Lemma rand_reseed_wp w entropy n : callable w -> are_bytes entropy -> length entropy = n ->
  wp (qudo_fips_rand_reseed I (Some entropy) n) (fun rc w' => well_behaved w w' /\ (rc = 0 \/ rc = -1)) w.
Proof.
  intros Hca Hb Hn. unfold qudo_fips_rand_reseed. wp_step. eapply logs_wp; [now apply gate_logs |]. intros l Hl.
  set (w1 := set_w_log l w).
  assert (H1 : well_behaved w w1) by (split; [now apply evolves_log | apply Hca]).
  destruct (in_service w); cbn [negb]; [| wp_step; auto]. wp_step. wp_step.
  destruct (Z.eqb_spec (g_fips_rand_ready (w_rand w1)) 0) as [Hz | Hready]; [wp_step; auto |].
  destruct (Nat.ltb_spec n FIPS_RAND_SEEDLEN) as [Hlt | Hge]; [wp_step; auto |].
  destruct (ca_rand _ Hca) as [Hlk | Hlk].
  { wp_step. apply wrlock_rand_null; [exact Hlk |]. change (0 =? 0) with true. cbv iota. wp_step. auto. }
  wp_step. apply wrlock_rand; [exact Hlk |]. change (1 =? 0) with false. cbv iota. wp_step. wp_step.
  set (w2 := on_rand (set_g_fips_rand_lock (Some WriteLocked)) w1).
  destruct (rw_ready _ (ca_wf _ Hca) Hready) as [Hsl [s Hs]].
  destruct (reseed_rep I HI (g_fips_drbg (w_rand w2)) s (take FIPS_RAND_SEEDLEN entropy)) as (c' & Hr & Hrep).
  - exact Hs.
  - now apply Forall_take.
  - rewrite length_take. etransitivity; [| symmetry; exact Hsl]. lia.
  - rewrite length_take in Hr. replace (FIPS_RAND_SEEDLEN `min` length entropy)%nat with FIPS_RAND_SEEDLEN in Hr by lia.
    match goal with |- context [qudo_ctrdrbg_reseed I ?x ?y ?z] =>
      replace (qudo_ctrdrbg_reseed I x y z) with (0, Some c') by (symmetry; exact Hr) end.
    wp_step. wp_step. change (negb (0 =? 0)) with false. cbv iota.
    do 3 wp_step. apply unlock_rand; [reflexivity |]. wp_step. split; [split; [| now right] | now left].
    etransitivity; [apply H1 |]. etransitivity; [apply (evolves_rand_lock (Some WriteLocked)) |].
    etransitivity; [| apply (evolves_rand_lock (Some Unlocked))]. etransitivity; [| apply (evolves_count 0)].
    apply (store_drbg w2 c' _ Hrep). pose proof (rep_seedlen I _ _ Hs) as Hk.
    assert (Hkey : length (SP800_90A.Key s) = 32%nat).
    { pose proof (eq_trans (eq_sym Hk) Hsl) as H. unfold FIPS_RAND_SEEDLEN in H. lia. }
    unfold SP800_90A.Reseed. rewrite update_seedlen; [exact Hkey |]. rewrite Hkey, length_take.
    unfold FIPS_RAND_SEEDLEN in *. lia.
Qed.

* [Directions]
Using the listing above, gather each line that holds the string "negb" and copy it.

* [Response area]
  destruct (in_service w); cbn [negb]; [| wp_step; auto]. wp_step. wp_step.
    wp_step. wp_step. change (negb (0 =? 0)) with false. cbv iota.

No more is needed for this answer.